The novel does offer up some insight into her past, specifically as relates to her parents, but even thought I can understand why it may be that she is this way, the fact of who she is renders me unable to sympathise – or even empathise – with her. She’s just too repulsive a character. There is nothing likeable about her.
And then there’s Agatha. These two girls really are the antitheses of each other.
Although she can be very sour and mean, particularly in the beginning of the novel, Agatha is sweet, kind, compassionate, genuine, humble, loving, nurturing…everything that Sophie is not. She’s certainly not a perfect character, but she’s definitely more balanced in terms of positive and negative traits than Sophie is.
My favourite characters however are Hester, Anadail and Dot. They are perhaps the most interesting characters in the entire novel and they have a wealth of personality between them.
The twist at the beginning was kind of predictable but the way it unfolded throughout the narrative is indicative of Chainani’s talent in weaving a coherent plot and compelling story. Sophie and Agatha came into their own in very specific ways and their journey was frustrating (in a good way; Chainani succeeded in making me invested in the characters and the story) but satisfying in that it felt earned.
The novel is in some ways a critique and deconstruction of fairy tales. In many ways it follows the typical rules and tropes of a fairy tale – heroes being conventionally attractive and villains being misshapen and hideous – but in others it doesn’t.
It pretty much says at one point that good and evil are not black and white and that everyone is a mixture of both, and the secondary characters tend to reflect that. In fact, the “Good” students have a lot of Sophie’s personality traits and the “Evil” students have a lot of Agatha’s to the point that the “Evil” students are in many ways more “good” than the “Good” students.
Given what happens to students who fail, it makes you question how good “Good” can be when they know what happens and they allow it to; considering that it’s really quite cruel on its own, but also in the light of the fates of these students once they leave the school.
Chainani explores gender roles in fairy tales, especially with the female characters and at The School for Good (The School for Evil has a greater degree of gender equality). A character literally questions the concept of the damsel in distress and the novel on the whole subverts the idea of what and how a princess should be. This is not the crux of the novel, but it is an underlying theme.
The comparisons to Harry Potter, are unavoidable; it is a boarding school where children learn magic, with a school building that is magical in and of itself and has a dangerous forest filled with dangerous magical creatures after all. There’s even something that, as described, is fairly similar to a thestral.
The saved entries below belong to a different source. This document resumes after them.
(* ===== verification/Rob.v ===== *)
(** * The reorder buffer, its fences and the per-thread buffers
      (rob.h, rob.cc, fence.h, rob_smc.h, rob_smc.cc)

    [Fence] is the three fence lists, [Rob] the circular buffer with the
    version bookkeeping of acquire/release ordering, [Smc] the assignment of
    buffers to threads. Micro-operations are objects of a shared store. *)

From S2P Require Import Prelude.

(** ** Micro-operations, as the back end uses them *)

Inductive Mem_Type :=
| NOT_MEM | MEM_LD | MEM_ST | MEM_PF | MEM_WH | MEM_EVICT | MEM_SWPREF_NTA | MEM_SWPREF_T0
| MEM_SWPREF_T1 | MEM_SWPREF_T2 | MEM_LD_LM | MEM_LD_SM | MEM_LD_GM | MEM_ST_LM | MEM_ST_SM
| MEM_ST_GM | MEM_LD_CM | MEM_LD_TM | MEM_LD_PM.
Inductive Bar_Type := NOT_BAR | BAR_FETCH | BAR_ISSUE | PTX_BLOCK_BAR | ACQ_BAR | REL_BAR.
(** The operations the back end tells apart; [UOP_OTHER c] is any other one, by its code. *)
Inductive Uop_Type :=
| UOP_FULL_FENCE | UOP_ACQ_FENCE | UOP_REL_FENCE | UOP_IADD | UOP_IMUL | UOP_ICMP
| UOP_FCVT | UOP_FADD | UOP_SIMD | UOP_OTHER (code : Z).
Inductive Cf_Type := NOT_CF | CF_BR | CF_CBR | CF_CALL | CF_IBR | CF_ICALL | CF_ICO | CF_RET | CF_MITE.
Inductive ALLOCQ := gen_ALLOCQ | mem_ALLOCQ | fp_ALLOCQ | simd_ALLOCQ.

#[export] Instance Mem_Type_eq_dec : EqDecision Mem_Type.
Proof. solve_decision. Defined.
#[export] Instance Bar_Type_eq_dec : EqDecision Bar_Type.
Proof. solve_decision. Defined.
#[export] Instance Uop_Type_eq_dec : EqDecision Uop_Type.
Proof. solve_decision. Defined.

Record uop_c := mk_uop {
  m_uop_num : Z;
  m_thread_id : Z;
  m_mem_type : Mem_Type;
  m_uop_type : Uop_Type;
  m_bar_type : Bar_Type;
  m_cf_type : Cf_Type;
  m_done_cycle : Z;
  m_sched_cycle : Z;
  m_btb_miss : bool;
  m_mem_version : Z;
  m_alloc_cycle : Z;
  m_req_sb : bool;
  m_req_lb : bool;
  m_req_int_reg : bool;
  m_req_fp_reg : bool;
  m_allocq_num : ALLOCQ;
  m_btb_miss_resolved : bool
}.

Abbreviation store := (gmap nat uop_c).

Definition set_mem_version (v : Z) (u : uop_c) : uop_c :=
  mk_uop (m_uop_num u) (m_thread_id u) (m_mem_type u) (m_uop_type u) (m_bar_type u) (m_cf_type u)
    (m_done_cycle u) (m_sched_cycle u) (m_btb_miss u) v (m_alloc_cycle u) (m_req_sb u)
    (m_req_lb u) (m_req_int_reg u) (m_req_fp_reg u) (m_allocq_num u) (m_btb_miss_resolved u).

Definition get_uop (p : option nat) (σ : store) : outcome uop_c :=
  a ← get_or NullDeref p; get_or UseAfterFree (σ !! a).

Module Fence.

Inductive fence_type := FENCE_ACQUIRE | FENCE_RELEASE | FENCE_FULL.

(** A set for membership and a list for order. *)
Record fence_list := mk_fence_list { m_fence_set : gset Z; m_fence_list : list Z }.
Definition fence_list_new : fence_list := mk_fence_list ∅ [].

Definition fl_ins (entry : Z) (f : fence_list) : fence_list :=
  if decide (entry ∈ m_fence_set f) then f
  else mk_fence_list ({[entry]} ∪ m_fence_set f) (m_fence_list f ++ [entry]).

(** [front()] of an empty list is undefined. *)
Definition fl_del (f : fence_list) : outcome fence_list :=
  match m_fence_list f with
  | [] => Fault UseAfterFree
  | e :: l => mret (mk_fence_list (m_fence_set f ∖ {[e]}) l)
  end.

Definition fl_front_index (f : fence_list) : Z :=
  match m_fence_list f with [] => -1 | e :: _ => e end.

Definition fl_empty (f : fence_list) : bool :=
  match m_fence_list f with [] => true | _ => false end.

Record fence_c := mk_fence { m_full : fence_list; m_acq : fence_list; m_rel : fence_list }.
Definition fence_new : fence_c := mk_fence fence_list_new fence_list_new fence_list_new.
Lemma port_grants_witness : exists p1 p2,
  get_write_port 5 port0 = Done (p1, true) /\ get_read_port 5 p1 = Done (p2, true).
Proof.
  assert (port_ok port0) as Hp by (unfold port_ok; simpl; lia).
  eexists. destruct (port_grants 2 5 port0 Hp ltac:(discriminate)) as [_ H].
  destruct (H _ eq_refl) as (p2 & E); [simpl; lia |]. exists p2. split; [reflexivity | exact E].
Defined.

End Port.

Module Resource.

Record resource_c := mk_resource {
  m_max_sb_cnt : Z; m_num_sb : Z;
  m_max_lb_cnt : Z; m_num_lb : Z;
  m_max_int_regs : Z; m_num_int_regs : Z;
  m_max_fp_regs : Z; m_num_fp_regs : Z
}.

Definition resource_new (nsb nlb int_regs fp_regs : Z) : resource_c :=
  mk_resource nsb nsb nlb nlb int_regs int_regs fp_regs fp_regs.

Definition set_counts (sb lb ir fp : Z) (r : resource_c) : resource_c :=
  mk_resource (m_max_sb_cnt r) sb (m_max_lb_cnt r) lb (m_max_int_regs r) ir (m_max_fp_regs r) fp.

Definition alloc_sb (r : resource_c) : outcome resource_c :=
  _ ← ASSERT (0 <? m_num_sb r);
  mret (set_counts (m_num_sb r - 1) (m_num_lb r) (m_num_int_regs r) (m_num_fp_regs r) r).
Definition dealloc_sb (r : resource_c) : outcome resource_c :=
  _ ← ASSERT (m_num_sb r <? m_max_sb_cnt r);
  mret (set_counts (m_num_sb r + 1) (m_num_lb r) (m_num_int_regs r) (m_num_fp_regs r) r).
Definition alloc_lb (r : resource_c) : outcome resource_c :=
  _ ← ASSERT (0 <? m_num_lb r);
  mret (set_counts (m_num_sb r) (m_num_lb r - 1) (m_num_int_regs r) (m_num_fp_regs r) r).
Definition dealloc_lb (r : resource_c) : outcome resource_c :=
  _ ← ASSERT (m_num_lb r <? m_max_lb_cnt r);
  mret (set_counts (m_num_sb r) (m_num_lb r + 1) (m_num_int_regs r) (m_num_fp_regs r) r).
Definition alloc_int_reg (r : resource_c) : outcome resource_c :=
  _ ← ASSERT (0 <? m_num_int_regs r);
  mret (set_counts (m_num_sb r) (m_num_lb r) (m_num_int_regs r - 1) (m_num_fp_regs r) r).
Definition alloc_fp_reg (r : resource_c) : outcome resource_c :=
  _ ← ASSERT (0 <? m_num_fp_regs r);
  mret (set_counts (m_num_sb r) (m_num_lb r) (m_num_int_regs r) (m_num_fp_regs r - 1) r).
(** The register counters are returned without a check. *)
Definition dealloc_int_reg (r : resource_c) : resource_c :=
  set_counts (m_num_sb r) (m_num_lb r) (m_num_int_regs r + 1) (m_num_fp_regs r) r.
Definition dealloc_fp_reg (r : resource_c) : resource_c :=
  set_counts (m_num_sb r) (m_num_lb r) (m_num_int_regs r) (m_num_fp_regs r + 1) r.
Definition reset (r : resource_c) : resource_c :=
  set_counts (m_max_sb_cnt r) (m_max_lb_cnt r) (m_max_int_regs r) (m_max_fp_regs r) r.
But those are the extent of the similarities for the most part.
With or without the twist in the beginning, if this had been a typical fairy tale, the story would have ended very differently; much in the same way as Snow White or Sleeping Beauty. Such an ending would have been okay – not just to fairy tales but also to the super hero genre. Tragic, but okay. I cannot say if the ending the novel actually has is better, but I appreciate it more because it’s different.
The novel is a little slow; I thought I was around a third of the way into it but it turned out it was more than half. It didn’t feel like the more than mid-way point. It felt more like I was still somewhere in the first act. It took a while to pick up but when it did it really went. Which wasn’t exactly a good thing because the ending felt very rushed and it was very abrupt.
Despite being a children’s books you do not need to be part of the target demographic to enjoy The School for Good and Evil. It is truly an all ages novel that is perfect for parents to read with their children. It’s very well written, with (mostly) likeable characters and has some pretty good messages to boot.